Looking back, even those of us with the busiest childhoods can probably now recognize the unappreciated luxury inherent in those days filled with just school and activities all for ourselves. Now with jobs and families to balance, our own interests often have to wait. We befriend those who work in our field or whose children are in class with ours. We keep conversations superficial, censoring ourselves in order not to offend, and spend our time on the sidelines discussing local issues and school schedules, not our dreams and long-hidden talents.

Those of us who gave up careers to stay home with our children can attest to how this choice also serves to narrow our identity. We may have been well-known in our industry, featured as key note speakers, and a favorite to work with, but at the park, we’re just another parent, nothing serving to distinguish us from the others except our physical features.

I remember after leaving the corporate world to stay home with my son, whenever I was asked, “what do you do?” I always started with, “Well, I worked for twelve years as an advertising executive in New York.…” Even though I had become a mom and was also a graduate student, I reverted back to my old title rather than mention my new role. My career had defined me for so long and it brought with it greater stature and more exciting conversation starters than motherhood, and for a long time, it was an identity I couldn’t bear to lose.

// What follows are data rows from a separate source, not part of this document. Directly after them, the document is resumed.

(** * Catalog reconciliation engine of tcg-sync-app: a shallow embedding

    The repository holds two versions of one Express server.  [server.js]
    reconciles the feed against the store through the WooCommerce REST API
    (module [Rest] below); the second server file does it through SSH, with
    SQL price updates and WP-CLI creations (module [Ssh] below).  Both share
    the utilities [slugify], [getTRM], the sellable filter and the key
    derivation, and both keep one process-wide [syncState].
    Module [Remote] holds what the SSH server runs its commands with: the
    quoting of SQL texts, the promise of a remote command, and the route
    that counts the products of the store.

    JavaScript numbers are IEEE-754 binary64 values; they are modelled by
    [spec_float] with the operations of [SpecFloat] at precision 53 and
    maximal exponent 1024, which compute inside Rocq.  Strings are sequences
    of code units below 256.  Everything that the program obtains from the
    outside (HTTP responses, command outputs, the clock) is an explicit input
    of the model. *)

From Stdlib Require Import SpecFloat ZArith Ascii String Lia.
From stdpp Require Import gmap strings list.

Open Scope string_scope.

(** ** JavaScript built-ins used by the program *)

Module JS.

(** *** Numbers *)

Abbreviation number := spec_float.

Definition prec : Z := 53.
Definition emax : Z := 1024.

Definition NaN : number := S754_nan.

(** The number nearest to an integer (exact below 2^53). *)
Definition ofZ (z : Z) : number := binary_normalize prec emax z 0 false.

Definition mul : number -> number -> number := SFmul prec emax.
Definition div : number -> number -> number := SFdiv prec emax.
Definition sub : number -> number -> number := SFsub prec emax.
Definition ltb : number -> number -> bool := SFltb.
Definition gtb (x y : number) : bool := SFltb y x.
Definition leb : number -> number -> bool := SFleb.
Definition Math_abs : number -> number := SFabs.

(** Truthiness of a number: [NaN], [+0] and [-0] are falsy. *)
Definition truthy (x : number) : bool :=
match x with
| S754_nan | S754_zero _ => false
| _ => true
end.

(** [x || y] on numbers. *)
Definition or_else (x y : number) : number := if truthy x then x else y.

(** An integer as a number, keeping the sign of a zero result. *)
Definition ofZ_signed (neg : bool) (z : Z) : number :=
match z with
| Z0 => S754_zero neg
| _ => ofZ z
end.
Definition empty_result : CalculationResult :=
  {| total_interest := 0; breakdown := [] |}.

(** ** Helpers of the DBS Multiplier rules *)

Definition calculate_dbs_eligible_transactions (requirements : Requirements)
  : Q :=
  let total := 0 in
  let total :=
    if has_salary requirements then total + salary_amount requirements
    else total in
  let total := total + spend_amount requirements in
  let total :=
    if has_insurance requirements then total + insurance_amount requirements
    else total in
  let total :=
    if has_investments requirements
    then total + investment_amount requirements
    else total in
  let total :=
    if has_home_loan requirements then total + home_loan_amount requirements
    else total in
  total.

Definition count_dbs_categories (requirements : Requirements) : nat :=
  let count := 0%nat in
  let count :=
    if Qlt_bool 0 (spend_amount requirements) then S count else count in
  let count :=
    if has_insurance requirements
       && Qlt_bool 0 (insurance_amount requirements)
    then S count else count in
  let count :=
    if has_investments requirements
       && Qlt_bool 0 (investment_amount requirements)
    then S count else count in
  let count :=
    if has_home_loan requirements
       && Qlt_bool 0 (home_loan_amount requirements)
    then S count else count in
  count.

(** [f"cat{category_count}_"] followed by the band of the volume. *)
Definition dbs_tier_type (category_count : nat) (total_transactions : Q)
  : string :=
  let tier_type :=
    String.append
      (String.append "cat" (NilZero.string_of_uint (Nat.to_uint category_count)))
      "_" in
  if Qle_bool 30000 total_transactions then String.append tier_type "high"
  else if Qle_bool 15000 total_transactions then String.append tier_type "mid"
  else String.append tier_type "low".

(** ** The product interest calculator *)

Section Calculator.
(** * Support templates: placeholder engine and persistence adapter

    A shallow embedding of [src/utils/templateProcessor.ts] (placeholder
    extraction, validation and substitution) and [src/utils/storage.ts]
    (the chrome.storage wrapper with JSON export and import), with the
    properties of the specification stated and proved over it.

    JavaScript strings are sequences of UTF-16 code units; they are modelled
    as [list N], one element per code unit.  Regular expressions without the
    [u] flag, [String.prototype.trim] and [Array.prototype.includes] all work
    on code units, so nothing is lost. *)

From Stdlib Require Import ZArith NArith List Lia Bool.
From Stdlib Require Import Strings.String Strings.Ascii DecimalString.
From Stdlib Require Import DecimalN DecimalPos DecimalFacts.
From Stdlib Require Import Floats.
From stdpp Require Import base option list gmap.

#[local] Set Warnings "-clear-no-such-hyp,-register-all".
Local Open Scope N_scope.

(** * Part I: the program *)

(** ** Strings *)

Abbreviation jsstring := (list N).

(** A string literal of the source, as code units (ASCII literals only). *)
Fixpoint lit (s : string) : jsstring :=
  match s with
  | EmptyString => []
  | String a s' => N_of_ascii a :: lit s'
  end.

(** WhiteSpace and LineTerminator code points of ECMAScript, the ones
    [String.prototype.trim] strips: TAB, LF, VT, FF, CR, SP, NBSP, U+1680,
    U+2000 to U+200A, LS, PS, U+202F, U+205F, U+3000 and the BOM U+FEFF. *)
Definition is_white_space (c : N) : bool :=
  ((9 <=? c) && (c <=? 13)) || (c =? 32) || (c =? 160) || (c =? 5760)
  || ((8192 <=? c) && (c <=? 8202)) || (c =? 8232) || (c =? 8233)
  || (c =? 8239) || (c =? 8287) || (c =? 12288) || (c =? 65279).
(** * Reactive custom element: a model of the element classes and their host

    The development embeds the two classes of the library,
    [CustomElement] (src/custom-element.js) and [ReactiveCustomElement]
    (src/reactive-custom-element.js), as functions of a state-and-error
    monad.  Everything the classes call but do not define -- the store
    library, the template renderer, the browser, and the hooks a subclass
    overrides -- is an [environment]: each call is recorded in the element's
    [history] together with its answer, and the answer may be an exception.

    Conventions of the model:
    - an object that the code uses as a map ([this.subscriptions], the data
      object) is the finite map of its own properties; the guard on
      [this.subscriptions[name]] also finds what every object literal
      inherits from [Object.prototype]; the order in which [Object.values]
      lists the entries is left open;
    - the handle returned by [subscribe] and the other results of library
      calls are opaque and have the type their API documents;
    - an environment call answers from the history; it does not re-enter the
      element, so a hook never writes the element's fields. *)

From Stdlib Require Import ZArith Ascii String.
From stdpp Require Import gmap strings list fin_maps.

Set Warnings "-register-all".

(** ** Values *)

(** JavaScript values as far as the element inspects them: it tests
    truthiness and assigns properties.  [VObject] stands for any ordinary
    extensible object, given by its own properties. *)
Inductive value :=
  | VUndefined
  | VNull
  | VBool (b : bool)
  | VNumber (n : Z)
  | VString (s : string)
  | VObject (props : gmap string value).

(** [Boolean(v)], the test behind [||], [?:] and [if]. *)
Definition truthy (v : value) : bool :=
  match v with
  | VUndefined | VNull => false
  | VBool b => b
  | VNumber n => negb (n =? 0)%Z
  | VString s => negb (String.eqb s "")
  | VObject _ => true
  end.

(** A subscription name as destructured from a parsed descriptor: a string,
    or absent. *)
Definition name_truthy (name : option string) : bool :=
  match name with
  | Some s => negb (String.eqb s "")
  | None => false
  end.

(** [this.data[name]]: the property key a name stands for. *)
Definition property_key (name : option string) : string :=
  default "undefined" name.

(** [name || other] *)
Definition name_or (name : option string) (other : string) : string :=
  match name with
  | Some s => if String.eqb s "" then other else s
  | None => other
  end.

(** [s.replace(pat, by)] for a one-character pattern: only the first
    occurrence is replaced. *)
Fixpoint replace (pat : ascii) (by_ : string) (s : string) : string :=
  match s with
  | EmptyString => EmptyString
  | String c rest =>
      if Ascii.eqb c pat then by_ +:+ rest else String c (replace pat by_ rest)
  end.

(** ** Opaque results of the libraries and of the browser *)

Inductive handle := Handle (id : nat).
Inductive store_object := StoreObject (id : nat).
Inductive template := TemplateResult (id : nat).
Inductive node := Node (id : nat).
Inductive listener := Listener (id : nat).
Inductive custom_event := CustomEvent (type_ : string) (detail : value).

(** [this.root]: the element itself, or what [this.shadowRoot] held when the
    constructor read it: the shadow root of an open shadow tree, [null] for
    a closed one. *)
Inductive mount :=
  | Host
  | ShadowRoot (r : node)
  | NullRoot.

(** What [setAttribute] is given for the value: a value, or the member of
    [Object.prototype] that a read through the prototype chain found (a
    function or, under [__proto__], the prototype itself). *)
Inductive argument :=
  | Value (v : value)
  | Member (name : string).
(** ** Well-formed permutations *)

Fixpoint nodupb (l : list Z) : bool :=
  match l with
  | [] => true
  | x :: l' => negb (existsb (Z.eqb x) l') && nodupb l'
  end.

(** The data-model invariant: the table is not empty and holds each of
    [1 .. n] once. *)
Definition well_formed (self : permutation) : bool :=
  (1 <=? __len__ self)
  && nodupb (_lookup self)
  && forallb (fun x => (1 <=? x) && (x <=? __len__ self)) (_lookup self).

(** Input of the constructor as the contract describes it: one or more
    cycles, each a non-empty sequence of distinct positive integers. *)
Definition valid_cycle (cycle : list Z) : bool :=
  negb (len cycle =? 0) && nodupb cycle && forallb (fun x => 1 <=? x) cycle.

Definition valid_cycles (cycles : list (list Z)) : bool :=
  negb (len cycles =? 0) && forallb valid_cycle cycles.

(** [max(l)] as a total function ([0] on the empty list, where Python
    raises). *)
Definition maximum (l : list Z) : Z :=
  match l with
  | [] => 0
  | x :: l' => fold_left Z.max l' x
  end.

(** [max(max(cycle) for cycle in cycles)] as a total function. *)
Definition size_of (cycles : list (list Z)) : Z :=
  maximum (map maximum cycles).

(** The table that [__init__] builds for [cycles]. *)
Definition table_of (cycles : list (list Z)) : list Z :=
  map (compose_cycles cycles) (xrange 1 (size_of cycles + 1)).


(** The [j]-th point met when following the permutation from [x]. *)
Definition orbit (self : permutation) (x : Z) (j : nat) : Z :=
  Nat.iter j (image self) x.

(** The first [k] points met from [x]: [x, self(x), self(self(x)), ...]. *)
Definition orbit_list (self : permutation) (x : Z) (k : nat) : list Z :=
  map (orbit self x) (seq 0 k).

(** [not_done] is false exactly at the points of [done]. *)
Definition marks (self : permutation) (not_done : list bool) (done : list Z) : Prop :=
  length not_done = length (_lookup self) /\
  forall i : nat, (i < length (_lookup self))%nat ->
    (nth i not_done true = false <-> In (Z.of_nat i + 1) done).

Definition in_range (self : permutation) (x : Z) : Prop :=
  1 <= x <= __len__ self.


(** [c] lists a cycle of the permutation: consecutive elements, and the
    last and the first, are a point and its image. *)
Definition is_cycle_of (self : permutation) (c : list Z) : Prop :=
  c <> [] /\
  (forall x, In x c -> in_range self x) /\
  (forall x, In x c -> cyclic_successor c x = image self x).

(** [cs] is a decomposition of the permutation into disjoint cycles that
    cover [1 .. len(self)]. *)
Definition decomposition (self : permutation) (cs : list (list Z)) : Prop :=
  Forall (is_cycle_of self) cs /\
  NoDup (concat cs) /\
  (forall x, in_range self x -> In x (concat cs)).

(** The test that decides whether [_getcycles] records a cycle. *)
Definition keepb (self : permutation) (simplify : bool) (cycle : list Z) : bool :=
  negb simplify || (1 <? len cycle) || (hd 0 cycle =? __len__ self).


(** The complete decomposition, as [_getcycles(simplify=False)] computes
    it when given enough fuel. *)
Definition full_cycles (self : permutation) : list (list Z) :=
  match _getcycles (S (2 * length (_lookup self))) self false with
  | Ok cs => cs
  | _ => []
  end.

(** The simplified decomposition: the cycles that [_getcycles()] records. *)
Definition simple_cycles (self : permutation) : list (list Z) :=
  filter (keepb self true) (full_cycles self).


(** The canonical string of a permutation, as [__str__] computes it when
    given enough fuel. *)
Definition canonical_string (self : permutation) : string :=
  join "" (map render_cycle (simple_cycles self)).

(** The value of [self * other]. *)
Definition mul (self other : permutation) : permutation :=
  {| _lookup := table_of (simple_cycles self ++ simple_cycles other) |}.

(** The value of [self ** idx]. *)
Definition pow (self : permutation) (idx : Z) : permutation :=
  {| _lookup := table_of (list_mul (simple_cycles self) idx) |}.


(** The result of multiplying [self] by itself [j] more times:
    [self], [self * self], [(self * self) * self], ... *)
Definition mul_iter (self : permutation) (j : nat) : permutation :=
  Nat.iter j (fun result => mul result self) self.

(** The algorithm of the order, in the words of its description: start with
    [result = a * a] and [count = 1]; while [result] is not equal to [a],
    multiply [result] by [a] and increment [count]; return [count]. *)
Inductive order_spec_from (a : permutation) : permutation -> Z -> Z -> Prop :=
| order_spec_stop (result : permutation) (count : Z) :
    evaluates (fun fuel => __eq__ fuel result a) true ->
    order_spec_from a result count count
| order_spec_step (result result' : permutation) (count k : Z) :
    evaluates (fun fuel => __eq__ fuel result a) false ->
    evaluates (fun fuel => __mul__ fuel result a) result' ->
    order_spec_from a result' (count + 1) k ->
    order_spec_from a result count k.

Definition order_spec (a : permutation) (k : Z) : Prop :=
  exists result : permutation,
    evaluates (fun fuel => __mul__ fuel a a) result /\
    order_spec_from a result 1 k.

(** More fuel never changes a result. *)
Definition monotone {A : Type} (m : nat -> outcome A) : Prop :=
  forall (fuel : nat) (v : A), m fuel = Ok v ->
  forall fuel' : nat, (fuel <= fuel')%nat -> m fuel' = Ok v.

Of course, sometimes we want to leave our childhood behind and forge a new identity without being encumbered by the reputations and cliques of our past. Having returned to my hometown, I sometimes cringe when I run into past classmates, finding it difficult to completely erase any bad high school memories while also hoping they don’t have similar memories about me. On the plus side, I am fortunate to have some dear old friends nearby who know me better than anyone, but there is no guarantee that they will keep my secrets!

It was during a gathering with friends old and new that I first began to consider how much of our true selves disappears in our adulthood. When I realized the newer acquaintances had no knowledge of what I would consider the defining talent of my childhood friend, I wondered what we didn’t know about them. But I didn’t ask.

Imagine what I may have learned if I had.